How many earthquakes do you remember in the Bible? I remember Amos talking about one; I remember the earthquake under Uzziah; I remember the earthquake when Jesus died; and I remember the earthquake on His resurrection; and that’s about it for me. But if you just do a search online and look for “earthquakes” in the Bible, it’s unbelievable how many times it’s mentioned – and we’ve never paid attention to it! There are literally dozens of verses about earthquakes! (For a good article on this, see And here are some additional verses about earthquakes in the Bible,

We also have sermons on things like disasters, astronomy, science, military service, patriotism, aging, taxes, transportation, criminal justice, healthcare, education, law, and dozens of other issues. We also have sermons like the one called the “Cry of Sodom Enquired Into,” on what we would now call LGBTQ issues.

It’s interesting that, today, 77% of conservatives self-censor rather than talk about LGBTQ issues because they know they’ll get beat up if they say something. So rather than have a backbone and talk about a subject the Bible clearly and unequivocally talks about, we just go silent. It causes younger generations to think, Well, it’s not that big a deal. Nobody really cares about it.

Rather than be de-platformed, cancelled, or have people yell at us on social media, we stay quiet. But that’s not what pastors did back then.

Today, we rarely see the practical application of the Bible the way they did. When something was in the headlines or affected people in their daily life, preachers were looking for what the Bible had to say about it.

Changing Lives and Influencing History

One of the men very influential in early America about whom we haven’t heard much of today is a black evangelist Harry Hoosier. He grew up in a slave family, got his freedom at the end of the American Revolution, heard a Gospel minister preach, and converted to Christianity.

Hoosier ministered in the Great Awakenings among the famous revivalists like George Whitefield, John and Charles Wesley, Lorenzo Dow, Charles Clay, and Francis Asbury. When asked about Hoosier, Asbury – one of the pioneers of Methodism, who drew crowds of immense size – said Hosier’s crowds were larger than his. 

Dr. Benjamin Rush – whom Adams said was one of the three most notable Founding Fathers, alongside George Washington and Ben Franklin – said Hoosier was the greatest orator he’d heard.

Hoosier’s ministry particularly impacted blue-collar Americans—the rough, tough, and rugged frontiersmen, woodsmen, trappers, and explorers of eastern America. When these men would get converted, they were transformed – their language and behavior changed for the better.

When America started expanding westward, many men converted by Hoosier ended up exploring the edge of the frontier.

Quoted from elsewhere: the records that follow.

(** What [render] hands to [React.cloneElement] for a truthy child, given
    the factory of the props. *)
Definition clonedChild (childFactory : Element -> Element) (key : string)
    (child : Element) : Cloned :=
  {| c_source := childFactory child;
     c_key := key;
     c_ref := if sameElement (childFactory child) child && isCallbackRef child
              then chain (el_ref child) (TrackFn key)
              else TrackFn key |}.

Fixpoint renderedChildren (childFactory : Element -> Element)
    (ks : list string) (m : Obj.t Child) : list Cloned :=
  match ks with
  | [] => []
  | key :: ks' =>
      match Obj.get key m with
      | Some (Some child) =>
          clonedChild childFactory key child :: renderedChildren childFactory ks' m
      | _ => renderedChildren childFactory ks' m
      end
  end.

Fixpoint renderWarnings (ks : list string) (m : Obj.t Child) : list Event :=
  match ks with
  | [] => []
  | key :: ks' =>
      match Obj.get key m with
      | Some (Some child) =>
          if isCallbackRef child then renderWarnings ks' m
          else Warned stringRefWarning :: renderWarnings ks' m
      | _ => renderWarnings ks' m
      end
  end.

(** [this.state.children] as [render] reads it. *)
Definition visibleChildren {host : Host} (w : World) : Obj.t Child :=
  match mappingOf (stateChildren w) w with
  | Some m => m
  | None => Obj.empty
  end.

Definition isWarning (e : Event) : Prop := exists msg, e = Warned msg.

(** A computation only appends to the log, and what it appends satisfies
    [Q], whether it returns or throws. *)
Definition emits {host : Host} {A} (Q : Event -> Prop) (m : M A) : Prop :=
  forall w, exists l, log (worldOf (m w)) = log w ++ l /\ Forall Q l.

(** What a cancel closure does to the outside. *)
Definition cancelEvent (e : Event) : Prop :=
  (exists key, e = CancelInvoked key) \/
  (exists n, e = StyleWritten n Transition "") \/
  (exists n, e = StyleWritten n Transform "").

(** Every closure in the registry is the one of its key. *)
Definition registryWf {host : Host} (w : World) : Prop :=
  forall k c, Obj.get k (animations w) = Some c -> c = CancelFor k.

(** Every registered key has a node. *)
Definition nodesForRegistered {host : Host} (w : World) : Prop :=
  forall k, Obj.get k (animations w) <> None ->
    exists n, Obj.get k (domNodes w) = Some (Some n).



(** The world a cancel closure of [key] leaves when the node is [n]. *)
Definition cancelled {host : Host} (key : string) (n : NodeId) (w : World) : World :=
  set_animations (Obj.del key (animations w))
    (set_styles (writeStyle n Transform "" (writeStyle n Transition "" (styles w)))
       (set_log (log w ++ [CancelInvoked key; StyleWritten n Transition "";
                           StyleWritten n Transform ""]) w)).
(** C7. Whenever the host, with its leading ["www."] or ["m."] removed, has
    at least three labels of which the last two form an entry of the
    multi-part suffix table, [normalize_domain] returns the last three labels
    joined by dots.  This holds for the host that [urlparse] finds in any
    input, and in particular for a plain host name given as the input; for
    instance ["sub.example.co.uk"] gives ["example.co.uk"]. *)
Theorem multipart_suffix_keeps_three_labels :
  (∀ raw h : string,
     parsed_host raw = Ok h →
     let parts := labels (strip_prefix h) in
     3 ≤ length parts →
     last_two parts ∈ MULTIPART_TLDS →
     normalize_domain raw = Ok (join "." (last_n 3 parts)))
  ∧ (∀ host : string,
       str_all host_char host = true →
       str_all unbracketed_char host = true →
       strip host = host →
       let parts := labels (strip_prefix host) in
       3 ≤ length parts →
       last_two parts ∈ MULTIPART_TLDS →
       normalize_domain host = Ok (join "." (last_n 3 parts)))
  ∧ normalize_domain "sub.example.co.uk" = Ok "example.co.uk".
Proof.
  assert (Hgen : ∀ raw h : string,
     parsed_host raw = Ok h →
     3 ≤ length (labels (strip_prefix h)) →
     last_two (labels (strip_prefix h)) ∈ MULTIPART_TLDS →
     normalize_domain raw
     = Ok (join "." (last_n 3 (labels (strip_prefix h))))).
  { intros raw h Hh H3 Hin.
    destruct (normalize_domain_cases raw)
      as [[_ [->|E]]|[(e & _ & E)|(h' & _ & _ & E & ->)]].
    - rewrite parsed_host_empty in Hh. injection Hh as <-.
      simpl in H3. lia.
    - rewrite E in Hh. injection Hh as <-. simpl in H3. lia.
    - rewrite E in Hh. discriminate.
    - rewrite E in Hh. injection Hh as ->.
      destruct (root_of_host_cases (strip_prefix h))
        as [[H _]|[(_ & _ & ->)|(_ & G & _)]]; simpl in *.
      + unfold labels in *. lia.
      + reflexivity.
      + unfold three_label_guard in G.
        rewrite bool_decide_eq_true_2 in G by exact Hin.
        destruct (Nat.leb_spec 3 (length (labels (strip_prefix h))));
          [discriminate|lia]. }
  split; [exact Hgen|]. split; [|vm_compute; reflexivity].
  intros host Hchars Hplain Hstrip parts H3 Hin. subst parts.
  apply Hgen; [|exact H3|exact Hin].
  apply parsed_host_plain; [|exact Hchars|exact Hplain|exact Hstrip].
  intros ->. simpl in H3. lia.
Qed.

Lemma multipart_suffix_keeps_three_labels_witness :
  normalize_domain "https://Shop.Example.com.au/cart?id=7"
  = Ok (join "." (last_n 3 (labels (strip_prefix "shop.example.com.au"))))
  ∧ normalize_domain "login.example.co.jp"
    = Ok (join "." (last_n 3 (labels (strip_prefix "login.example.co.jp")))).
Proof.
  split.
  - apply (proj1 multipart_suffix_keeps_three_labels).
    + vm_compute. reflexivity.
    + vm_compute. lia.
    + apply (bool_decide_unpack _). vm_compute. exact I.
  - apply (proj1 (proj2 multipart_suffix_keeps_three_labels)).
    + vm_compute. reflexivity.
    + vm_compute. reflexivity.
    + vm_compute. reflexivity.
    + vm_compute. lia.
    + apply (bool_decide_unpack _). vm_compute. exact I.
Defined.

(* ===================================================================== *)
(** * The rating client on concrete worlds                                *)
(* ===================================================================== *)

Lemma lookup_cached_record_witness :
  lookup_tosdr "github.com"
    {| cache_file :=
         Holds (JDict {[ "github.com" :=
           JDict {[ "grade" := JStr "B"; "service_id" := JInt 297;
                    "name" := JStr "GitHub" ]} ]});
       service := λ _, Fails Timeout;
       requests_sent := [];
       pauses := 0 |}
  = (Ok (JDict {[ "grade" := JStr "B"; "service_id" := JInt 297;
                  "name" := JStr "GitHub" ]}),
     {| cache_file :=
          Holds (JDict {[ "github.com" :=
            JDict {[ "grade" := JStr "B"; "service_id" := JInt 297;
                     "name" := JStr "GitHub" ]} ]});
        service := λ _, Fails Timeout;
        requests_sent := [];
        pauses := 0 |}).
Proof.
  apply (lookup_cached_record _ "github.com"
           {[ "github.com" :=
              JDict {[ "grade" := JStr "B"; "service_id" := JInt 297;
                       "name" := JStr "GitHub" ]} ]}).
  - reflexivity.
  - vm_compute. reflexivity.
Defined.



(* ===================================================================== *)
(** * Further properties of [normalize_domain]                            *)
(* ===================================================================== *)

Section MoreTextFacts.

Lemma lower_app a b : lower (a +:+ b) = lower a +:+ lower b.
Proof.
  unfold lower. induction a as [|c a IH]; [reflexivity|].
  rewrite app_cons. simpl. rewrite IH. reflexivity.
Qed.

Lemma lower_lower s : lower (lower s) = lower s.
Proof. apply lower_id, lower_no_upper. Qed.

Lemma is_space_lower_char c : is_space (lower_char c) = is_space c.
Proof. destruct c as [[] [] [] [] [] [] [] []]; vm_compute; reflexivity. Qed.

Lemma lstrip_lower s : lstrip_by is_space (lower s) = lower (lstrip_by is_space s).
Proof.
  unfold lower. induction s as [|c s IH]; [reflexivity|]. simpl.
  rewrite is_space_lower_char. destruct (is_space c); [exact IH|reflexivity].
Qed.

Lemma rstrip_lower s : rstrip_by is_space (lower s) = lower (rstrip_by is_space s).
Proof.
  unfold lower. induction s as [|c s IH]; [reflexivity|]. simpl.
  rewrite IH, is_space_lower_char.
  destruct (rstrip_by is_space s); simpl; [|reflexivity].
  destruct (is_space c); reflexivity.
Qed.

Lemma strip_lower s : strip (lower s) = lower (strip s).
Proof. unfold strip. rewrite lstrip_lower, rstrip_lower. reflexivity. Qed.

(** what remains after [lstrip] is empty or starts with a kept character *)
Lemma lstrip_by_head p s :
  lstrip_by p s = "" ∨ ∃ c t, lstrip_by p s = String c t ∧ p c = false.
Proof.
  induction s as [|c s IH]; [left; reflexivity|]. simpl.
  destruct (p c) eqn:E; [exact IH|]. right. eauto.
Qed.

Lemma lstrip_by_fixed p c t : p c = false → lstrip_by p (String c t) = String c t.
Proof. intros H. simpl. rewrite H. reflexivity. Qed.

Lemma rstrip_by_keep p c t :
  p c = false → rstrip_by p (String c t) = String c (rstrip_by p t).
Proof. intros H. simpl. rewrite H. destruct (rstrip_by p t); reflexivity. Qed.

Lemma rstrip_by_idem p s : rstrip_by p (rstrip_by p s) = rstrip_by p s.
Proof.
  induction s as [|c s IH]; [reflexivity|]. simpl.
  destruct (rstrip_by p s) as [|d r] eqn:E.
  - destruct (p c) eqn:Hc; [reflexivity|]. simpl. rewrite Hc. reflexivity.
  - simpl. simpl in IH. rewrite IH. reflexivity.
Qed.

Lemma rstrip_by_app p a b :
  rstrip_by p b ≠ "" → rstrip_by p (a +:+ b) = a +:+ rstrip_by p b.
Proof.
  intros Hb. induction a as [|c a IH]; [reflexivity|].
  rewrite !app_cons. simpl. rewrite IH.
  destruct (a +:+ rstrip_by p b) eqn:E; [|reflexivity].
  destruct a; [|discriminate]. rewrite app_empty_l in E. congruence.
Qed.

Lemma strip_idem s : strip (strip s) = strip s.
Proof.
  unfold strip.
  destruct (lstrip_by_head is_space s) as [E|(c & t & E & Hc)]; rewrite E.
  - reflexivity.
  - rewrite (rstrip_by_keep _ _ _ Hc), (lstrip_by_fixed _ _ _ Hc).
    rewrite <- (rstrip_by_keep _ _ _ Hc). apply rstrip_by_idem.
Qed.

(** a text that [strip] leaves alone is left alone by both of its halves *)
Lemma strip_fixed_parts x :
  strip x = x → lstrip_by is_space x = x ∧ rstrip_by is_space x = x.
Proof.
  unfold strip. intros H.
  destruct (lstrip_by_head is_space x) as [E|(c & t & E & Hc)].
  - rewrite E in H. simpl in H. subst x. auto.
  - rewrite E, (rstrip_by_keep _ _ _ Hc) in H.
    assert (Hl : lstrip_by is_space x = x).
    { rewrite <- H. apply lstrip_by_fixed, Hc. }
    rewrite Hl in E. split; [exact Hl|].
    rewrite E at 1. rewrite (rstrip_by_keep _ _ _ Hc). exact H.
Qed.

Lemma str_filter_app p a b : str_filter p (a +:+ b) = str_filter p a +:+ str_filter p b.
Proof.
  induction a as [|c a IH]; [reflexivity|].
  rewrite app_cons. simpl. destruct (p c); rewrite IH; reflexivity.
Qed.

Lemma take_until_app p x d t :
  str_all (λ c, negb (p c)) x = true → p d = true →
  take_until p (x +:+ String d t) = x.
Proof.
  intros Hx Hd. induction x as [|c x IH].
  - rewrite app_empty_l. simpl. rewrite Hd. reflexivity.
  - simpl in Hx. rewrite andb_true_iff, negb_true_iff in Hx.
    destruct Hx as [Hc Hx]. rewrite app_cons. simpl. rewrite Hc, (IH Hx).
    reflexivity.
Qed.

Lemma join_split c s : join (String c "") (split c s) = s.
Proof.
  induction s as [|a t IH]; [reflexivity|]. simpl.
  pose proof (split_not_nil c t) as Hne.
  destruct (Ascii.eqb_spec a c) as [->|_].
  - destruct (split c t) as [|x r]; [congruence|].
    rewrite join_cons, app_empty_l, app_cons, app_empty_l, IH. reflexivity.
  - destruct (split c t) as [|x r]; [congruence|].
    destruct r as [|y r].
    + simpl in *. rewrite IH. reflexivity.
    + rewrite join_cons in *. rewrite app_cons, IH. reflexivity.
Qed.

By the early 1800s, the farthest west Americans had moved was into the Indiana Territory.

As these frontiersmen converted by Hosier moved into Indiana, other people noticed they lived and spoke differently than some of the other pioneers. Because of that, they became known as “Hoosiers.”

Probably few people in Indiana – today a reliably conservative state – connect the nickname “Hoosier State” with a black evangelist from the Founding Era.

It is just another example of preachers having a significant influence on early America. They provided the foundation that makes America great. They spoke to the issues of the day, ministered directly from the Word of God, offered practical Biblical teaching, and laid the foundation for the rights and freedoms secured in our founding documents. Today, these well-documented facts are largely unknown because we’re no longer taught these well-documented facts from our history today.

If our country is going to stay great, it’s going to be because of those who read and understand God’s Word and apply it to the issues we face today. Pastors must preach the Word—all of it, including its practical applications, and lead their local churches to get involved in their communities, and start emphasizing Biblical values in local schools and government. It’s up to believers to preserve our nation’s religious heritage and pass along freedom to the next generation.